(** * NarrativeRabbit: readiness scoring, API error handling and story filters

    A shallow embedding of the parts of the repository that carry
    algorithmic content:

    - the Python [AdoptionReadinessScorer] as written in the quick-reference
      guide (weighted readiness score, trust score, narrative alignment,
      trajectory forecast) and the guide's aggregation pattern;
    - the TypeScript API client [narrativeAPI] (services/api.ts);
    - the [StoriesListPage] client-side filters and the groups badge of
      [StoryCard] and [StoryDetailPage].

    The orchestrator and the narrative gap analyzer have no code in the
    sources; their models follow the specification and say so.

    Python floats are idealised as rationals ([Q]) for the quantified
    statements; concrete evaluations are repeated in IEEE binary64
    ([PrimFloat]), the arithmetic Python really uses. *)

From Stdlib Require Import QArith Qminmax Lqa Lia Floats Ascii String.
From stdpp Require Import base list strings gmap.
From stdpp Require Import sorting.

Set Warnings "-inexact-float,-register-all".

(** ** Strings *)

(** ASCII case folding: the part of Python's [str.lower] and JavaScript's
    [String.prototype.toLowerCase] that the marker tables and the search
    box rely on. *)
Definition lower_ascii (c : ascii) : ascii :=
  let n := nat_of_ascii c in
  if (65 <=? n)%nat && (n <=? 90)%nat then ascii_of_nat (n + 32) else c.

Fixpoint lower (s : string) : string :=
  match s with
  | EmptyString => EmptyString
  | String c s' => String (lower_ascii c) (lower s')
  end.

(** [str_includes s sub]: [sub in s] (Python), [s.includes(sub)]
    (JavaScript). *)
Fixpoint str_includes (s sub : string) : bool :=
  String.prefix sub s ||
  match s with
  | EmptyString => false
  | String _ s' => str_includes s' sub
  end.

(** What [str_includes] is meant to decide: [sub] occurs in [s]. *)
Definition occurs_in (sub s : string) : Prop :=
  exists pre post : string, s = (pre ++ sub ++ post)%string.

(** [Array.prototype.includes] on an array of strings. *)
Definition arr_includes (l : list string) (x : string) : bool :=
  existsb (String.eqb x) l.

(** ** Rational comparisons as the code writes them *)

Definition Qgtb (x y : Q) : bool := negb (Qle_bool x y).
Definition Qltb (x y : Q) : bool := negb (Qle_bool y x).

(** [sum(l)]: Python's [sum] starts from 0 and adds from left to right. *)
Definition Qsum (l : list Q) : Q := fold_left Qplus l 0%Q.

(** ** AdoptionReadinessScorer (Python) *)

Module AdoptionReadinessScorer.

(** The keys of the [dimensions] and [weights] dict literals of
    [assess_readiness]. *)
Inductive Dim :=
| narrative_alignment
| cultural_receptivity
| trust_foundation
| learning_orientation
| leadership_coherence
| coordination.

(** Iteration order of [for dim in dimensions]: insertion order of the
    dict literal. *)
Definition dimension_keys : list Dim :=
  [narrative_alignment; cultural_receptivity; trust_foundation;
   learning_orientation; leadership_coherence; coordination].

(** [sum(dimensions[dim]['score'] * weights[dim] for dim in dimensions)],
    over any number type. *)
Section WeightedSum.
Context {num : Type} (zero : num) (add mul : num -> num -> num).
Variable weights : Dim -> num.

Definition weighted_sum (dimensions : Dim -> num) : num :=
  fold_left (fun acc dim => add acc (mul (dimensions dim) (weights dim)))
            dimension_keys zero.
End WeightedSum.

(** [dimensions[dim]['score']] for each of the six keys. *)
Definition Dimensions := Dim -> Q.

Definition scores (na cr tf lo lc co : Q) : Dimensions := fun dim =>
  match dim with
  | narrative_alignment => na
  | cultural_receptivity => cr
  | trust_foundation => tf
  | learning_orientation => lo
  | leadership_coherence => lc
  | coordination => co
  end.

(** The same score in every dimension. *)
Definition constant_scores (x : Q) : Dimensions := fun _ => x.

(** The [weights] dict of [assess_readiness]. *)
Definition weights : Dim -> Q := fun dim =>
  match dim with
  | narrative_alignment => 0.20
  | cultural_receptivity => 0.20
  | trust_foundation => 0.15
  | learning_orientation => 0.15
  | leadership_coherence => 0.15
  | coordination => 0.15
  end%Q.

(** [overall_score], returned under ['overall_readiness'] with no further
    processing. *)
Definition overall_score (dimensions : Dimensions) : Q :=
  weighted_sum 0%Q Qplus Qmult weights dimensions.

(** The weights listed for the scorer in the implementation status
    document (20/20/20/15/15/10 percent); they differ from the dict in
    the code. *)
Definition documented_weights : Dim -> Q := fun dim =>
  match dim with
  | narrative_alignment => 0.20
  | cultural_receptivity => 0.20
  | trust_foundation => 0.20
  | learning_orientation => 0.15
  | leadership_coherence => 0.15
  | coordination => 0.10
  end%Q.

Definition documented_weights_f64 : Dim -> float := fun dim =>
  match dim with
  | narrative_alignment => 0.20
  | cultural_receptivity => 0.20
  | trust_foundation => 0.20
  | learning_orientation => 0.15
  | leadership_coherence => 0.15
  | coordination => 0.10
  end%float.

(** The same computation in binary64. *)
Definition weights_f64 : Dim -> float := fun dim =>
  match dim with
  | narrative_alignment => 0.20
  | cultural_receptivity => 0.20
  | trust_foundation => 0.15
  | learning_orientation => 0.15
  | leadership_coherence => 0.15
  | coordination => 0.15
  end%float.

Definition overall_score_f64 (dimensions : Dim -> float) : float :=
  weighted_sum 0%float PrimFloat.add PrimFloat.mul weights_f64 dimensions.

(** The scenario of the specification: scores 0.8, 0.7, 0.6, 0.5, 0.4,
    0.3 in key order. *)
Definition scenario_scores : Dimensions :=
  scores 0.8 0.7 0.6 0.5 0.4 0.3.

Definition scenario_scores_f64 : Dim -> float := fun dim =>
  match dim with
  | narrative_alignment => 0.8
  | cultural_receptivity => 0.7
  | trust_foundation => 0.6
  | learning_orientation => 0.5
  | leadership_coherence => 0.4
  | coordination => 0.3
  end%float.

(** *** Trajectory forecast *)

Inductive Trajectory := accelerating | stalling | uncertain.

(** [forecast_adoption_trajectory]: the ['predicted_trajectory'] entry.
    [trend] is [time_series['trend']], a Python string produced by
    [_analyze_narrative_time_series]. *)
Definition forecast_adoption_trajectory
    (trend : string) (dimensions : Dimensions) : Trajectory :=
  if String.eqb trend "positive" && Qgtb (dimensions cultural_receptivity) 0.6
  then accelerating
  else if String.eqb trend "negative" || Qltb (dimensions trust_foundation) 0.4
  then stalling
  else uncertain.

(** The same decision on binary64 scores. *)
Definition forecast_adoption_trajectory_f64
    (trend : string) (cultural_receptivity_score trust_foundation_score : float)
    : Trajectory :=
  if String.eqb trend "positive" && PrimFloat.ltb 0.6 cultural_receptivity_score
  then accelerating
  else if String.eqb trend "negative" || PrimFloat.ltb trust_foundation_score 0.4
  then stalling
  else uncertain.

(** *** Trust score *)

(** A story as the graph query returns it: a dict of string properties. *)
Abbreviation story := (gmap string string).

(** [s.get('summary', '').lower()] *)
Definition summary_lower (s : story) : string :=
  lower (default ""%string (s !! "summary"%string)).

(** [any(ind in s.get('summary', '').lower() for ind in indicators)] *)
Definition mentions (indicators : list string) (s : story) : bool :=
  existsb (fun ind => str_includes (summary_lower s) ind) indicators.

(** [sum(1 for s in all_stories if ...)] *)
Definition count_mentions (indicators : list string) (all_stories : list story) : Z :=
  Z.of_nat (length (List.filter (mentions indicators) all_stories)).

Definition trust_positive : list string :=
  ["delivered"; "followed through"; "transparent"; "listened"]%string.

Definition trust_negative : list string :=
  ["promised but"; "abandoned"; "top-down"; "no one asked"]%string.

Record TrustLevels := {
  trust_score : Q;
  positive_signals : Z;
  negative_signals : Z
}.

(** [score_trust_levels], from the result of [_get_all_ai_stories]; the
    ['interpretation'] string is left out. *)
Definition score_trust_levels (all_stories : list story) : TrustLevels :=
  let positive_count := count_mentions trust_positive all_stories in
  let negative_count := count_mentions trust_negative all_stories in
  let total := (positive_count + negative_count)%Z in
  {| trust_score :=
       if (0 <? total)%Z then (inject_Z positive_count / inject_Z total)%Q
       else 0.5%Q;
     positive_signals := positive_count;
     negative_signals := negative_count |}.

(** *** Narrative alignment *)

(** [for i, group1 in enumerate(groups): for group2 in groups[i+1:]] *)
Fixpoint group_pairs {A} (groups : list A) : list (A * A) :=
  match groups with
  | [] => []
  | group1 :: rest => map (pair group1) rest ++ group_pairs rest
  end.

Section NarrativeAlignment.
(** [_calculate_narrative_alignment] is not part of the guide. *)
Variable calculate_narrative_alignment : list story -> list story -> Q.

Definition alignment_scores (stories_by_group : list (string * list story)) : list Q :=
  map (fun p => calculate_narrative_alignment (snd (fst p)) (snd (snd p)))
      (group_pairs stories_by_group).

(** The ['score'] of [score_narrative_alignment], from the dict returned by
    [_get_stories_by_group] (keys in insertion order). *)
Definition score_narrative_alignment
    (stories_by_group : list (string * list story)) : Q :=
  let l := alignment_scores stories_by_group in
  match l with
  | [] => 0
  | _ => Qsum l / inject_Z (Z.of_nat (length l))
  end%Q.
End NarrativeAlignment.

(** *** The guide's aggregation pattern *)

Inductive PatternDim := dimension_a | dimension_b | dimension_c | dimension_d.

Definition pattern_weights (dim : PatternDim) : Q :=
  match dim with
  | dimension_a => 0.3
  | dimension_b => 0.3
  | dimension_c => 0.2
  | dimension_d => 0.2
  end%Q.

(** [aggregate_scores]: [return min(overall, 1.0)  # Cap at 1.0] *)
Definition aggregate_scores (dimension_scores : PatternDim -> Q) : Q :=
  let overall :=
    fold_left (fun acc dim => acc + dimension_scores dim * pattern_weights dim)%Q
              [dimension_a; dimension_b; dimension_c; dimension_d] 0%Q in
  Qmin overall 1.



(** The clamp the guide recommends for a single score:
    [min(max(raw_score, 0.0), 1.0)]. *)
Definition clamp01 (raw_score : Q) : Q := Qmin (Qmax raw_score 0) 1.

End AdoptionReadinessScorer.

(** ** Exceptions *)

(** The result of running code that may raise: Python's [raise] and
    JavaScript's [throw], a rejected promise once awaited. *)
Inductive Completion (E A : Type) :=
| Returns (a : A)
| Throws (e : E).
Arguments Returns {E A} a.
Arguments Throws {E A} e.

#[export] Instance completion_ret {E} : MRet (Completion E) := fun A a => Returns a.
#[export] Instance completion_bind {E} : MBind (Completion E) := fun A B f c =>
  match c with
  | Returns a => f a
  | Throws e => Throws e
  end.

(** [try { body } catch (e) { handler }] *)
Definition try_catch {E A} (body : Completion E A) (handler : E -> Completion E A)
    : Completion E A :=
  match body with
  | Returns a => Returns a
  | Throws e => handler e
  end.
********
Could you repeat exactly the lines in the listing above from the one with "[trend] is [time_series['trend']], a" down to the one with "Definition forecast_adoption_trajectory_f64"? Include both of those lines.

-- Solved exercise --
    [trend] is [time_series['trend']], a Python string produced by
    [_analyze_narrative_time_series]. *)
Definition forecast_adoption_trajectory
    (trend : string) (dimensions : Dimensions) : Trajectory :=
  if String.eqb trend "positive" && Qgtb (dimensions cultural_receptivity) 0.6
  then accelerating
  else if String.eqb trend "negative" || Qltb (dimensions trust_foundation) 0.4
  then stalling
  else uncertain.

(** The same decision on binary64 scores. *)
Definition forecast_adoption_trajectory_f64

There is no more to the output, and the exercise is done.